What Is It Good For?

Reflections of New America's 2016 Future of War Conference
Weekly Article
March 17, 2016

New America and Arizona State University recently hosted the Second Annual Future of War Conference. As the demand for innovative tools and advantages grows, so must the collaboration needed to keep up with such a pace. All of these topics and more were debated throughout the day, and those in attendance left with much to ponder, including these five key considerations.

1. “Educate for the future, train for the current fight.” So said General Robert B. Neller, the commandant of the Marine Corps, in conversation with New America’s Peter W. Singer, about his strategy for moving his force forward The comment speaks not only to how the military needs to think and operate, but also to how those in the academic, policy, journalism, and private sector worlds must position themselves and their respective professions in the context of and preparation for future wars.

The current fight, as Gen. Neller put it and as the conference brought to light, is diverse. The United States is fighting or defending against combatants in nearly every domain. How will those fights be won? By involving, as former President George W. Bush might have said, a coalition of the willing and able. By creating and inventing, for example, unique ways of bringing criminals to justice or at the very least exposing their flaws and subjecting them to the court of public opinion.

2. Instagram and active duty don’t mix. Aric Toler and his colleagues at Bellingcat have done just that with their yearlong investigation into who brought down Malaysian Flight 17 over Ukraine in July 2014. Through the use of open source intelligence – video and photo postings and other forms of social media and online activity – available to anyone with a WiFi router, they were able to identify a brigade of Russian soldiers of the 53rd Anti-Aircraft Missile Brigade with a hard-to-dispute link to the weapon – a Buk M-1 system – that most likely took down the commercial airliner. The Russian soldiers’ ill-advised decisions to post actively about their doings while in Ukraine, a bevy of information that 15 years prior would not have existed, they exposed themselves and their operation to close inspection by journalists and citizens like Aric and the Bellingcat team. Because of the diversity of risks that exist in keeping confidential operations, well, confidential, and diversity of tools that everyday people have at their disposal to exploit those risks, today’s battlefield is not only complicated, but fragile too.
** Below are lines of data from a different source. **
(** * PhotoShare front end (app.js): pagination, gallery view state, submissions

    A shallow embedding of the parts of [app.js] that carry logic:
    [UIComponents.createPagination], [ApiService.get]/[post],
    [PhotoService.getPhotos]/[addComment]/[ratePhoto],
    [AuthService.getCurrentUser] and the [PhotoGallery] view state
    ([loadPhotos], [searchPhotos], [goToPage]); further on, the session
    ([AuthService.login], [register], [logout], the role tests), the
    checks and notifications of [Utils], the login and register form
    handlers and the page initialization.

    Conventions.
    - JavaScript numbers that are page numbers, counts, ids or ratings
      are integers of [Z].
    - Markup is kept as a list of tokens, one per [html += ...] of the
      source, not as text.
    - An [async] function is split at its [await]: the part that runs
      when it is called, and the continuation that runs when the request
      settles.  Effects (requests, console, notifications, rendering)
      are collected in a log, in the order the source performs them. *)

From Stdlib Require Import ZArith List Bool Lia Ascii.
From stdpp Require Import base list strings gmap pretty.

Local Open Scope string_scope.
Local Open Scope Z_scope.
Local Open Scope list_scope.

(** ** Configuration (lines 2-8) *)

Module CONFIG.
Definition API_URL : string := "http://127.0.0.1:5000/api".
Definition ITEMS_PER_PAGE : Z := 12.
End CONFIG.

(** ** Values, objects and errors *)

(** The primitive values that end up in query parameters and request
    bodies. *)
Inductive JsVal :=
  | VNum (n : Z)
  | VStr (s : string).

(** An object literal: its own properties in insertion order. *)
Definition JsObj := list (string * JsVal).

(** [obj[k] = v]: an existing key keeps its place, a new one goes last. *)
Fixpoint obj_set (o : JsObj) (k : string) (v : JsVal) : JsObj :=
  match o with
  | [] => [(k, v)]
  | (k', v') :: o' =>
      if String.eqb k' k then (k', v) :: o' else (k', v') :: obj_set o' k v
  end.

Fixpoint obj_get (o : JsObj) (k : string) : option JsVal :=
  match o with
  | [] => None
  | (k', v') :: o' => if String.eqb k' k then Some v' else obj_get o' k
  end.

(** [{ ...o, ...src }] continued: the properties of [src] are set in order. *)
Definition obj_spread (o src : JsObj) : JsObj :=
  fold_left (fun acc kv => obj_set acc (fst kv) (snd kv)) src o.

(** [String(v)], as [URLSearchParams] and template literals apply it. *)
Definition to_string (v : JsVal) : string :=
  match v with
  | VNum n => pretty n
  | VStr s => s
  end.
3. No nation is an island. That much was clear to anyone listening to Lt. Gen. H. R. McMaster, Director of the Army Capabilities Integration Center, and panelist at this year’s conference. In discussing the need for social scientists and policymakers and members of the military to more effectively work together, Lt. Gen. McMaster touched on the importance of developing government-wide outcomes to prepare for future wars. Because, he said, the potential for great-power conflict is the highest it’s been in 70 years. This fits with Gen. Mark Milley’s contention that Russia, still viewed by many as having great-power capabilities, is currently the greatest strategic threat to the United States.

4. Affixing a firm end to a war may not make sense, but strategizing on how to end a war and what to do in its aftermath does. Because once the tankers roll out and the troops fly home, the citizens who are left must have a life and a country in which they can exist. As panelists on the “How Will Wars of the Future End? Lessons from Syria and beyond” discussed, the number of ongoing conflicts that seem to persist with no end in sight is hard to believe. One reason, as some of the panelists suggested, is the political will that, as yet, has not accompanied military might. If politicians and diplomats are not given the resources and lack the authority or desire to hold themselves and their counterparts accountable to the people they are effectively serving, unpredictability morphs into persistent uncertainty. Janine di Giovanni, Newsweek’s Middle East Editor, suggested that the distance from which those negotiating the ceasefire in Syria are from the on-ground realities severely limits their understanding of the conflict and thus impedes the efficacy of their work. Educating for the future of war must begin with a deep understanding of past wars, and a self-awareness of future leaders to account for and learn from the mistakes of those before them.

5. Uncertainty is the only certainty in the future of war. Sir Lawrence Freedman, Emeritus Professor of War Studies at King’s College London, offered what may have been the most-quoted (or, rather, most-tweeted) remark of the day: “War disappoints.” Rarely, if ever, does war accomplish what those involved in it intend. While some goals are met, most are either discarded or resolved to become more attainable given present circumstances. Plans, while ideologically important, very rarely become practically implementable. The distinction, as Sir Lawrence noted while speaking with New America’s Peter Bergen, between “strategy” and “plan” is critical. A plan starts with a beginning and concludes with an end. A strategy accepts that a “defined end” is a fool’s wish—but one who does not put forth ideas and constructs that could help to mitigate unforeseen occurrences is a fool.